Cell mediated immune responses through TLR4 prevents DMBA-induced mammary carcinogenesis in mice

摘要

Toll like receptors (TLRs) activate signals that are critically involved in the initiation of adaptive immune responses and many tumorigenic chemicals have been associated with activation of those pathways. To determine the role of TLR4 in mammary carcinogenesis, we subjected TLR4 deficient and wild type (WT) mice to oral gavage with carcinogenic polyaromatic hydrocarbon 7, 12-dimethylbenz(a)anthracene (DMBA). TLR4 deficient mice developed more tumors relative to the WT mice.

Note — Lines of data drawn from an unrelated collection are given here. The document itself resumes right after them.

(* ===== verification/EmitBc.v ===== *)
(** The bytecode emitter, [py/emitbc.c] with [py/emitcommon.c].

    The compiler makes several passes over a scope and in each of them calls the
    emitter through the method table of [py/emit.h]: [emit_call] has one
    constructor per method and [emit_bc] is the table of the bytecode emitter.
    Only the last passes write bytes, in the block [code_base] that holds the
    source information and the code.  A function that returns [None] fails an
    assertion of the source or reads an offset no label has been given. *)

From Stdlib Require Import ZArith Lia.
From stdpp Require Import base option list numbers.
From S2P Require Import Prelude Mpn Mpz IntObj Lexer Grammar Parse Bytecode Scope.

(** * Definitions *)

(** What the emitter asks of floating point constants: being the same object or
    equal, as the comparison of [strictly_equal] has it. *)
Class ConstFloats (F : Type) := float_strictly_equal : F -> F -> bool.

Inductive pass_kind_t := MP_PASS_SCOPE | MP_PASS_STACK_SIZE | MP_PASS_CODE_SIZE | MP_PASS_EMIT.

#[export] Instance pass_kind_eq_dec : EqDecision pass_kind_t.
Proof. solve_decision. Defined.

Definition pass_number (p : pass_kind_t) : Z :=
  match p with MP_PASS_SCOPE => 1 | MP_PASS_STACK_SIZE => 2 | MP_PASS_CODE_SIZE => 3 | MP_PASS_EMIT => 4 end.

Inductive import_kind := MP_EMIT_IMPORT_NAME | MP_EMIT_IMPORT_FROM | MP_EMIT_IMPORT_STAR.
Inductive access_kind := ACCESS_LOAD | ACCESS_STORE | ACCESS_DELETE.
Inductive local_kind := MP_EMIT_IDOP_LOCAL_FAST | MP_EMIT_IDOP_LOCAL_DEREF.
Inductive global_kind := MP_EMIT_IDOP_GLOBAL_NAME | MP_EMIT_IDOP_GLOBAL_GLOBAL.
Inductive block_kind := MP_EMIT_SETUP_BLOCK_WITH | MP_EMIT_SETUP_BLOCK_EXCEPT | MP_EMIT_SETUP_BLOCK_FINALLY.
Inductive build_kind :=
  | MP_EMIT_BUILD_TUPLE | MP_EMIT_BUILD_LIST | MP_EMIT_BUILD_MAP | MP_EMIT_BUILD_SET | MP_EMIT_BUILD_SLICE.

Definition local_kind_number (k : local_kind) : Z :=
  match k with MP_EMIT_IDOP_LOCAL_FAST => 0 | MP_EMIT_IDOP_LOCAL_DEREF => 1 end.
Definition global_kind_number (k : global_kind) : Z :=
  match k with MP_EMIT_IDOP_GLOBAL_NAME => 0 | MP_EMIT_IDOP_GLOBAL_GLOBAL => 1 end.
Definition block_kind_number (k : block_kind) : Z :=
  match k with MP_EMIT_SETUP_BLOCK_WITH => 0 | MP_EMIT_SETUP_BLOCK_EXCEPT => 1 | MP_EMIT_SETUP_BLOCK_FINALLY => 2 end.
Definition build_kind_number (k : build_kind) : Z :=
  match k with
  | MP_EMIT_BUILD_TUPLE => 0 | MP_EMIT_BUILD_LIST => 1 | MP_EMIT_BUILD_MAP => 2 | MP_EMIT_BUILD_SET => 3
  | MP_EMIT_BUILD_SLICE => 4
  end.

#[export] Instance build_kind_eq_dec : EqDecision build_kind.
Proof. solve_decision. Defined.

(** A label of the compiler; the flag [MP_EMIT_BREAK_FROM_FOR] of a label to break
    to is kept apart. *)
Abbreviation label := nat.

(** The method table.  Names are numbers of qstrs; a function to make is the
    number of its scope. *)
Inductive emit_call (F : Type) :=
  | E_adjust_stack_size (delta : Z) | E_set_source_line (line : Z)
  | E_load_local (qst : Z) (n : Z) (k : local_kind) | E_load_global (qst : Z) (k : global_kind)
  | E_store_local (qst : Z) (n : Z) (k : local_kind) | E_store_global (qst : Z) (k : global_kind)
  | E_delete_local (qst : Z) (n : Z) (k : local_kind) | E_delete_global (qst : Z) (k : global_kind)
  | E_label_assign (l : label) | E_import (qst : Z) (k : import_kind)
  | E_load_const_tok (tok : mp_token_kind_t) | E_load_const_small_int (arg : Z) | E_load_const_str (qst : Z)
  | E_load_const_obj (o : obj F) | E_load_null | E_load_method (qst : Z) (is_super : bool) | E_load_build_class
  | E_subscr (k : access_kind) | E_attr (qst : Z) (k : access_kind)
  | E_dup_top | E_dup_top_two | E_pop_top | E_rot_two | E_rot_three
  | E_jump (l : label) | E_pop_jump_if (cond : bool) (l : label) | E_jump_if_or_pop (cond : bool) (l : label)
  | E_unwind_jump (l : label) (from_for : bool) (except_depth : Z) | E_setup_block (l : label) (k : block_kind)
  | E_with_cleanup (l : label) | E_end_finally | E_get_iter (use_stack : bool) | E_for_iter (l : label)
  | E_for_iter_end | E_pop_except_jump (l : label)
  | E_unary_op (op : Z) | E_binary_op (op : Z) | E_build (n_args : Z) (k : build_kind) | E_store_map
  | E_store_comp (k : scope_kind_t) (index : Z) | E_unpack_sequence (n_args : Z) | E_unpack_ex (n_left n_right : Z)
  | E_make_function (child : nat) (n_pos_defaults n_kw_defaults : Z)
  | E_make_closure (child : nat) (n_closed_over n_pos_defaults n_kw_defaults : Z)
  | E_call_function (n_positional n_keyword : Z) (star_flags : bool)
  | E_call_method (n_positional n_keyword : Z) (star_flags : bool)
  | E_return_value | E_raise_varargs (n_args : Z) | E_yield (from : bool)
  | E_start_except_handler | E_end_except_handler.
Arguments E_adjust_stack_size {F}. Arguments E_set_source_line {F}. Arguments E_load_local {F}.
Arguments E_load_global {F}. Arguments E_store_local {F}. Arguments E_store_global {F}. Arguments E_delete_local {F}.
Arguments E_delete_global {F}. Arguments E_label_assign {F}. Arguments E_import {F}. Arguments E_load_const_tok {F}.
Arguments E_load_const_small_int {F}. Arguments E_load_const_str {F}. Arguments E_load_const_obj {F}.
Arguments E_load_null {F}. Arguments E_load_method {F}. Arguments E_load_build_class {F}. Arguments E_subscr {F}.
Arguments E_attr {F}. Arguments E_dup_top {F}. Arguments E_dup_top_two {F}. Arguments E_pop_top {F}.
Arguments E_rot_two {F}. Arguments E_rot_three {F}. Arguments E_jump {F}. Arguments E_pop_jump_if {F}.
Arguments E_jump_if_or_pop {F}. Arguments E_unwind_jump {F}. Arguments E_setup_block {F}. Arguments E_with_cleanup {F}.
Arguments E_end_finally {F}. Arguments E_get_iter {F}. Arguments E_for_iter {F}. Arguments E_for_iter_end {F}.
Arguments E_pop_except_jump {F}. Arguments E_unary_op {F}. Arguments E_binary_op {F}. Arguments E_build {F}.
Arguments E_store_map {F}. Arguments E_store_comp {F}. Arguments E_unpack_sequence {F}. Arguments E_unpack_ex {F}.
Arguments E_make_function {F}. Arguments E_make_closure {F}. Arguments E_call_function {F}. Arguments E_call_method {F}.
Arguments E_return_value {F}. Arguments E_raise_varargs {F}. Arguments E_yield {F}. Arguments E_start_except_handler {F}.
Arguments E_end_except_handler {F}.

(** ** The state *)

(** [emit_t], with the list of constants and the children of [mp_emit_common_t];
    the offset of a label is unknown until it is assigned. *)
Record emit_t (F : Type) := {
  pass : pass_kind_t;
  suppress : bool;
  cur_stack : Z;
  scope : scope_t;
  last_source_line_offset : Z;
  last_source_line : Z;
  label_offsets : list (option Z);
  code_info_offset : Z;
  code_info_size : Z;
  bytecode_offset : Z;
  bytecode_size : Z;
  code_base : list Z;
  overflow : bool;
  n_info : Z;
  n_cell : Z;
  const_obj_list : list (obj F);
  children : list nat;
}.
Arguments pass {F}. Arguments suppress {F}. Arguments cur_stack {F}. Arguments scope {F}.
Arguments last_source_line_offset {F}. Arguments last_source_line {F}. Arguments label_offsets {F}.
Arguments code_info_offset {F}. Arguments code_info_size {F}. Arguments bytecode_offset {F}.
Arguments bytecode_size {F}. Arguments code_base {F}. Arguments overflow {F}. Arguments n_info {F}. Arguments n_cell {F}.
Arguments const_obj_list {F}. Arguments children {F}.

(** The parts of the state the primitives change. *)
Section updates.
Context {F : Type}.
Implicit Types e : emit_t F.

Definition with_stack e (d : Z) (s : scope_t) : emit_t F :=
  {| pass := pass e; suppress := suppress e; cur_stack := d; scope := s;
     last_source_line_offset := last_source_line_offset e; last_source_line := last_source_line e;
     label_offsets := label_offsets e; code_info_offset := code_info_offset e; code_info_size := code_info_size e;
     bytecode_offset := bytecode_offset e; bytecode_size := bytecode_size e; code_base := code_base e;
     overflow := overflow e; n_info := n_info e; n_cell := n_cell e; const_obj_list := const_obj_list e;
     children := children e |}.

Definition with_suppress e (b : bool) : emit_t F :=
  {| pass := pass e; suppress := b; cur_stack := cur_stack e; scope := scope e;
     last_source_line_offset := last_source_line_offset e; last_source_line := last_source_line e;
     label_offsets := label_offsets e; code_info_offset := code_info_offset e; code_info_size := code_info_size e;
     bytecode_offset := bytecode_offset e; bytecode_size := bytecode_size e; code_base := code_base e;
     overflow := overflow e; n_info := n_info e; n_cell := n_cell e; const_obj_list := const_obj_list e;
     children := children e |}.

Definition with_bytecode e (offset : Z) (base : list Z) (ov : bool) : emit_t F :=
  {| pass := pass e; suppress := suppress e; cur_stack := cur_stack e; scope := scope e;
     last_source_line_offset := last_source_line_offset e; last_source_line := last_source_line e;
     label_offsets := label_offsets e; code_info_offset := code_info_offset e; code_info_size := code_info_size e;
     bytecode_offset := offset; bytecode_size := bytecode_size e; code_base := base;
     overflow := ov; n_info := n_info e; n_cell := n_cell e; const_obj_list := const_obj_list e;
     children := children e |}.

Definition with_code_info e (offset : Z) (base : list Z) : emit_t F :=
  {| pass := pass e; suppress := suppress e; cur_stack := cur_stack e; scope := scope e;
     last_source_line_offset := last_source_line_offset e; last_source_line := last_source_line e;
     label_offsets := label_offsets e; code_info_offset := offset; code_info_size := code_info_size e;
     bytecode_offset := bytecode_offset e; bytecode_size := bytecode_size e; code_base := base;
     overflow := overflow e; n_info := n_info e; n_cell := n_cell e; const_obj_list := const_obj_list e;
     children := children e |}.

Definition with_source_line e (offset line : Z) : emit_t F :=
  {| pass := pass e; suppress := suppress e; cur_stack := cur_stack e; scope := scope e;
     last_source_line_offset := offset; last_source_line := line;
     label_offsets := label_offsets e; code_info_offset := code_info_offset e; code_info_size := code_info_size e;
     bytecode_offset := bytecode_offset e; bytecode_size := bytecode_size e; code_base := code_base e;
     overflow := overflow e; n_info := n_info e; n_cell := n_cell e; const_obj_list := const_obj_list e;
     children := children e |}.

Definition with_label_offsets e (ls : list (option Z)) : emit_t F :=
  {| pass := pass e; suppress := suppress e; cur_stack := cur_stack e; scope := scope e;
     last_source_line_offset := last_source_line_offset e; last_source_line := last_source_line e;
     label_offsets := ls; code_info_offset := code_info_offset e; code_info_size := code_info_size e;
     bytecode_offset := bytecode_offset e; bytecode_size := bytecode_size e; code_base := code_base e;
     overflow := overflow e; n_info := n_info e; n_cell := n_cell e; const_obj_list := const_obj_list e;
     children := children e |}.

Definition with_info_counts e (info cell : Z) : emit_t F :=
  {| pass := pass e; suppress := suppress e; cur_stack := cur_stack e; scope := scope e;
     last_source_line_offset := last_source_line_offset e; last_source_line := last_source_line e;
     label_offsets := label_offsets e; code_info_offset := code_info_offset e; code_info_size := code_info_size e;
     bytecode_offset := bytecode_offset e; bytecode_size := bytecode_size e; code_base := code_base e;
     overflow := overflow e; n_info := info; n_cell := cell; const_obj_list := const_obj_list e;
     children := children e |}.

Definition with_sizes e (info code : Z) (base : list Z) : emit_t F :=
  {| pass := pass e; suppress := suppress e; cur_stack := cur_stack e; scope := scope e;
     last_source_line_offset := last_source_line_offset e; last_source_line := last_source_line e;
     label_offsets := label_offsets e; code_info_offset := code_info_offset e; code_info_size := info;
     bytecode_offset := bytecode_offset e; bytecode_size := code; code_base := base;
     overflow := overflow e; n_info := n_info e; n_cell := n_cell e; const_obj_list := const_obj_list e;
     children := children e |}.

Definition with_common e (consts : list (obj F)) (cs : list nat) : emit_t F :=
  {| pass := pass e; suppress := suppress e; cur_stack := cur_stack e; scope := scope e;
     last_source_line_offset := last_source_line_offset e; last_source_line := last_source_line e;
     label_offsets := label_offsets e; code_info_offset := code_info_offset e; code_info_size := code_info_size e;
     bytecode_offset := bytecode_offset e; bytecode_size := bytecode_size e; code_base := code_base e;
     overflow := overflow e; n_info := n_info e; n_cell := n_cell e; const_obj_list := consts;
     children := cs |}.

End updates.

(** ** Writing *)

Section emitter.
Context {F : Type} `{ConstFloats F}.
Abbreviation emit_t := (emit_t F).
Abbreviation call := (emit_call F).
Implicit Types e : emit_t.

Definition assert_ok (b : bool) {A} (a : A) : option A := if b then Some a else None.

(** A write into the block [code_base]. *)
Definition block_write (base : list Z) (pos : Z) (bs : list Z) : option (list Z) :=
  if (0 <=? pos) && (pos + Z.of_nat (length bs) <=? Z.of_nat (length base))
  then Some (take (Z.to_nat pos) base ++ bs ++ drop (Z.to_nat pos + length bs) base) else None.

(** [emit_get_cur_to_write_code_info] and the bytes the caller stores there. *)
Definition emit_get_cur_to_write_code_info e (bs : list Z) : option emit_t :=
  let n := Z.of_nat (length bs) in
  if pass_number (pass e) <? pass_number MP_PASS_EMIT then
    Some (with_code_info e (code_info_offset e + n) (code_base e))
  else if code_info_offset e + n <=? code_info_size e then
    base ← block_write (code_base e) (code_info_offset e) bs;
    Some (with_code_info e (code_info_offset e + n) base)
  else None.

T cells of TLR4 deficient mice produced elevated levels of IL-17 and lower levels of IFN-γ relative to WT mice. IL-12 secreted by CD11c+ cells was higher in WT mice whereas greater amounts of IL-23 were produced by CD11c+ cells from TLR4 deficient mice. Moreover, there was higher incidence of regulatory T cells in TLR4 deficient mice than WT mice. Similarly, various markers of angiogenesis (MMP-2 and MMP-9, CD31, and VEGF) were highly expressed in tumors from TLR4 deficient mice than WT mice. The results of this study indicate that TLR4 plays an important role in the prevention of DMBA induced mouse mammary tumorigenesis and efforts to divert the cell-mediated immune response may therefore prove to be beneficial in the prevention of mammary tumors.